2. Recours en annulation ° Actes susceptibles de recours ° Notion ° Actes produisant des effets juridiques obligatoires ° Communication adressée par la Commission aux autorités d' un État membre et les invitant à recouvrer certaines sommes non perçues ou indûment versées dans le cadre de la politique agricole commune

(Traité CE, art. 173)

Sommaire


1. Tant en ce qui concerne la récupération des aides relevant de la politique agricole commune versées à tort qu' en ce qui concerne le recouvrement a posteriori des droits à l' importation non perçus, régis respectivement par les règlements n s 729/70 et 1697/79, c' est aux États membres qu' il incombe d' exécuter les réglementations communautaires et de prendre, à l' égard des opérateurs économiques concernés, selon les règles et modalités prévues par la législation nationale, sous réserve des limites établies par le droit communautaire, les décisions individuelles nécessaires.

En outre, s' il est vrai que les modalités de la coopération entre les services de la Commission et les organismes nationaux en vue de renforcer la lutte contre les irrégularités ont été précisées par le règlement n 595/91, compte tenu de l' expérience acquise, ce règlement n' a pas modifié le système de contrôle mis en place par le règlement n 729/70, dans le cadre duquel la Commission n' exerce qu' une fonction complémentaire.
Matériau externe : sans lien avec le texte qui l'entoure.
(** A sale posted without its amount. *)
Lemma append_accepts_missing_fields_witness :
  let body := {| body_product := VString "Розы"; body_quantity := VNumber 3;
                 body_amount := VUndefined |} in
  let result := post_analytics_sales "2024-02-01T08:00:00.000Z" body initial_salesData in
  missing_sale_field body /\
  status result.2 = 201%nat /\
  amount (payload result.2) = VUndefined /\
  last result.1 = Some (payload result.2).
Proof.
  intros body result.
  assert (Hmissing : missing_sale_field body) by (right; right; reflexivity).
  pose proof (proj1 append_accepts_missing_fields
                "2024-02-01T08:00:00.000Z" body initial_salesData Hmissing)
    as (Hstatus & Hstore & _ & _ & Hamount).
  split; [exact Hmissing|]. split; [exact Hstatus|].
  split; [apply Hamount; reflexivity|].
  unfold result. rewrite Hstore. apply last_snoc.
Defined.

(** ** The stores over the life of the process *)

Lemma ids_upto_S n : ids_upto (S n) = (ids_upto n ++ [Z.of_nat n + 1])%list.
Proof. unfold ids_upto. rewrite seqZ_S. f_equal. f_equal. lia. Qed.

Lemma analytics_ids store :
  Analytics.reachable store -> map Analytics.id store = ids_upto (length store).
Proof.
  induction 1 as [|now body store _ IH]; [reflexivity|].
  cbn [fst post_analytics_sales].
  rewrite map_app, length_app, Nat.add_1_r, ids_upto_S, IH. reflexivity.
Qed.

Lemma notification_ids store :
  Notification.reachable store ->
  map Notification.id store = ids_upto (length store).
Proof.
  induction 1 as [|now body store _ IH]; [reflexivity|].
  cbn [fst Notification.post_notifications].
  rewrite map_app, length_app, Nat.add_1_r, ids_upto_S, IH. reflexivity.
Qed.

(** C7: in every state of a store that the process can reach (the fixtures,
    then [push] after [push]: nothing removes a record), an append assigns the
    number of existing records plus one as id, and the ids in the store are
    pairwise distinct: they are 1, 2, ..., [length]. *)
Theorem reachable_ids_are_distinct :
  (forall store : list Sale,
      Analytics.reachable store ->
      (forall now body,
          Analytics.id (payload (post_analytics_sales now body store).2)
          = Z.of_nat (length store) + 1) /\
      map Analytics.id store = ids_upto (length store) /\
      NoDup (map Analytics.id store)) /\
  (forall store : list Notification.Notification,
      Notification.reachable store ->
      (forall now body,
          Notification.id (payload (Notification.post_notifications now body store).2)
          = Z.of_nat (length store) + 1) /\
      map Notification.id store = ids_upto (length store) /\
      NoDup (map Notification.id store)).
Proof.
  split; intros store Hreach.
  - pose proof (analytics_ids store Hreach) as Hids.
    split; [reflexivity|]. split; [exact Hids|].
    rewrite Hids. apply NoDup_seqZ.
  - pose proof (notification_ids store Hreach) as Hids.
    split; [reflexivity|]. split; [exact Hids|].
    rewrite Hids. apply NoDup_seqZ.
Qed.

(** The store after one append. *)
Lemma reachable_ids_are_distinct_witness :
  let store := (post_analytics_sales "2024-02-01T08:00:00.000Z" roses_body
                  initial_salesData).1 in
  Analytics.reachable store /\ map Analytics.id store = [1; 2; 3] /\
  NoDup (map Analytics.id store).
Proof.
  intros store.
  assert (Hreach : Analytics.reachable store)
    by (apply Analytics.reachable_post, Analytics.reachable_start).
  pose proof (proj1 reachable_ids_are_distinct store Hreach) as (_ & Hids & Hnodup).
  split; [exact Hreach|]. split; [exact Hids | exact Hnodup].
Defined.

(** ** Statistics after appends *)

(** One more request is one more [push]. *)
Lemma post_all_snoc requests now body store :
  post_all (requests ++ [(now, body)]) store
  = (post_analytics_sales now body (post_all requests store)).1.
Proof. unfold post_all. now rewrite fold_left_app. Qed.

Lemma post_all_length requests store :
  length (post_all requests store) = (length store + length requests)%nat.
Proof.
  induction requests as [|[now body] requests IH] using rev_ind; [simpl; lia|].
  rewrite post_all_snoc. cbn [fst post_analytics_sales].
  rewrite !length_app, IH. simpl. lia.
Qed.

Lemma post_all_quantities requests store :
  map quantity (post_all requests store)
  = (map quantity store ++ map (fun request => body_quantity request.2) requests)%list.
Proof.
  induction requests as [|[now body] requests IH] using rev_ind;
    [simpl; now rewrite app_nil_r|].
  rewrite post_all_snoc. cbn [fst post_analytics_sales].
  rewrite !map_app, IH, <- app_assoc. reflexivity.
Qed.

Section StatisticsAfterAppends.
Context {rt : JsRuntime}.

(** C4, as the service has it: the store starts with its two fixture records,
    so after N appends with numeric quantities [salesCount] is N + 2 and
    [totalQuantity] is the sum of the fixtures' 15 and 25 followed by the
    appended quantities. *)
Theorem stats_after_appends (requests : list (string * SaleBody)) :
  forallb (fun request => is_number (body_quantity request.2)) requests = true ->
  let stats := computeSalesStats (post_all requests initial_salesData) in
  salesCount stats = (length requests + 2)%nat /\
  totalQuantity stats
    = VNumber (sum_of (15 :: 25 ::
        map (fun request => ToNumber (body_quantity request.2)) requests))%float.
Proof.
  intros Hnum stats. split.
  - unfold stats. cbn [salesCount computeSalesStats].
    rewrite post_all_length. simpl. lia.
  - unfold stats. cbn [totalQuantity computeSalesStats].
    rewrite fold_js_add_field, post_all_quantities.
    rewrite (numeric_fields (fun request => body_quantity request.2)) by exact Hnum.
    change (map quantity initial_salesData) with (map VNumber [15; 25]%float).
    rewrite <- map_app, fold_js_add_numbers, fold_add_sum_of. reflexivity.
Qed.

(** C5, as the service has it: with the two fixtures in the store, the
    specification's append of "Розы" (quantity 15, amount 7500) brings
    [totalSales] to 7500 + 5000 + 7500 = 20000, [salesCount] to 3 and
    [averageSale] to 20000 / 3. *)
Theorem stats_after_appending_roses (now : string) :
  let store := (post_analytics_sales now roses_body initial_salesData).1 in
  let stats := computeSalesStats store in
  totalSales stats = VNumber 20000 /\
  salesCount stats = 3%nat /\
  averageSale stats = VNumber (20000 / 3)%float /\
  averageSale stats = VNumber 6666.666666666667.
Proof. repeat split. Qed.

End StatisticsAfterAppends.

(** One append of the specification's example. *)
Lemma stats_after_appends_witness :
  let requests := [("2024-02-01T08:00:00.000Z", roses_body)] in
  let stats := computeSalesStats (rt := sample_runtime)
                 (post_all requests initial_salesData) in
  forallb (fun request => is_number (body_quantity request.2)) requests = true /\
  salesCount stats = 3%nat /\ totalQuantity stats = VNumber 55.
Proof.
  intros requests stats. split; [reflexivity|].
  exact (stats_after_appends (rt := sample_runtime) requests eq_refl).
Defined.

(** The claim C4 as the specification words it fails on the first append:
    one sale of quantity 15 is appended, and the statistics count 3 sales
    and a quantity of 55. *)
Lemma appended_sales_are_not_the_whole_store :
  let requests := [("2024-02-01T08:00:00.000Z", roses_body)] in
  let stats := computeSalesStats (rt := sample_runtime)
                 (post_all requests initial_salesData) in
  salesCount stats <> length requests /\
  totalQuantity stats
    <> VNumber (sum_of (map (fun request =>
         ToNumber (rt := sample_runtime) (body_quantity request.2)) requests)).
Proof.
  split.
  - vm_compute. discriminate.
  - intros H. numbers_differ H.
Qed.

(** The claim C5 as the specification words it: none of the three figures
    is the one the service answers. *)
Lemma roses_example_figures_differ :
  let store := (post_analytics_sales "2024-02-01T08:00:00.000Z" roses_body
                  initial_salesData).1 in
  let stats := computeSalesStats (rt := sample_runtime) store in
  totalSales stats <> VNumber 15000 /\
  salesCount stats <> 2%nat /\
  averageSale stats <> VNumber 7500.
Proof.
  split; [|split].
  - intros H. numbers_differ H.
  - vm_compute. discriminate.
  - intros H. numbers_differ H.
Qed.

(** ** The stores at process start *)

(** C6, as the services have it: the notification store starts with one
    fixture record, the analytics store with two. *)
Theorem stores_at_start :
  length Notification.initial_notifications = 1%nat /\
  length initial_salesData = 2%nat /\
  map Analytics.id initial_salesData = [1; 2] /\
  map Notification.id Notification.initial_notifications = [1].
Proof. repeat split. Qed.

(** The claim C6 as the specification words it fails for the analytics
    service. *)
Lemma analytics_store_has_two_fixtures :
  ~ (length initial_salesData = 1%nat /\
     length Notification.initial_notifications = 1%nat).
Proof. intros [H _]. discriminate H. Qed.

(** ** GET /analytics/products *)

Section ProductReport.
Context {rt : JsRuntime}.

Lemma get_own (h : heap) key stats :
  h.1 !! key = Some stats -> get h key = OwnStats stats.
Proof. intros H. unfold get. now rewrite H. Qed.

(** A key that is not an own property and not an inherited name reads as
    something falsy, as long as the prototype is not polluted. *)
Lemma get_absent_is_falsy (h : heap) key :
  h.1 !! key = None -> ordinary key = true -> unpolluted h.2 = true ->
  is_falsy (get h key) = true.
Proof.
  intros Hnone Hord Hproto. unfold get. rewrite Hnone.
  unfold ordinary in Hord. apply negb_true_iff, orb_false_iff in Hord as [H1 H2].
  rewrite H1, H2.
  unfold unpolluted in Hproto. apply andb_prop in Hproto as [Hq Ha].
  destruct (String.eqb key "totalQuantity"); [exact Hq|].
  destruct (String.eqb key "totalAmount"); [exact Ha|reflexivity].
Qed.

(** On a sale with an ordinary product name the callback of [reduce] creates
    or updates the entry of that name, and nothing else. *)
Lemma productStats_step_ordinary (h : heap) sale key :
  product sale = VString key -> ordinary key = true -> unpolluted h.2 = true ->
  productStats_step h sale
  = (<[key := add_sale (default empty_stats (h.1 !! key)) sale]> h.1, h.2).
Proof.
  intros Hkey Hord Hproto. unfold productStats_step.
  rewrite Hkey. cbn [ToPropertyKey ToString].
  destruct (h.1 !! key) as [stats|] eqn:Hlookup.
  - rewrite (get_own h key stats Hlookup). cbn [is_falsy].
    unfold add_totalQuantity. rewrite (get_own h key stats Hlookup).
    unfold add_totalAmount. rewrite (get_own _ key _ (lookup_insert_eq _ _ _)).
    cbn [fst snd Product.totalQuantity Product.totalAmount].
    now rewrite insert_insert_eq.
  - rewrite (get_absent_is_falsy h key Hlookup Hord Hproto).
    unfold add_totalQuantity. rewrite (get_own _ key _ (lookup_insert_eq _ _ _)).
    unfold add_totalAmount. rewrite (get_own _ key _ (lookup_insert_eq _ _ _)).
    cbn [fst snd Product.totalQuantity Product.totalAmount].
    now rewrite !insert_insert_eq.
Qed.

Lemma computeProductReport_snoc proto records sale :
  computeProductReport proto (records ++ [sale])
  = productStats_step (computeProductReport proto records) sale.
Proof. unfold computeProductReport. now rewrite fold_left_app. Qed.

Lemma has_product_spec key sale :
  has_product key sale = true <-> product sale = VString key.
Proof.
  unfold has_product. destruct (product sale) as [| | | |s]; try (split; congruence).
  rewrite String.eqb_eq. split; congruence.
Qed.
Ledit règlement n 595/91 n' a nullement conféré à la Commission le pouvoir de prendre des actes contraignants à l' encontre des opérateurs dans le domaine de la prévention et de la poursuite des irrégularités ou des négligences dans le financement de la politique agricole commune. Il a seulement renforcé le pouvoir d' initiative et les moyens d' information et de contrôle de la Commission en ce domaine.

Enfin, l' article 209 A du traité confirme pleinement que la responsabilité de la lutte contre la fraude portant atteinte aux intérêts financiers de la Communauté incombe aux États membres.

2. Ne constituent des actes ou des décisions susceptibles de faire l' objet d' un recours en annulation, au sens de l' article 173 du traité, que les mesures produisant des effets juridiques obligatoires de nature à affecter les intérêts du requérant. Tel n' est pas le cas d' une communication qu' adresse la Commission aux autorités d' un État membre, au terme d' une enquête à laquelle elle a été associée, pour les solliciter de procéder, d' une part, à la récupération de certaines aides accordées, au titre du régime établi par une organisation commune des marchés agricoles, à une entreprise, aides que la Commission qualifie d' illégales, et, d' autre part, au recouvrement de certains droits à l' importation, au paiement desquels l' entreprise était tenue.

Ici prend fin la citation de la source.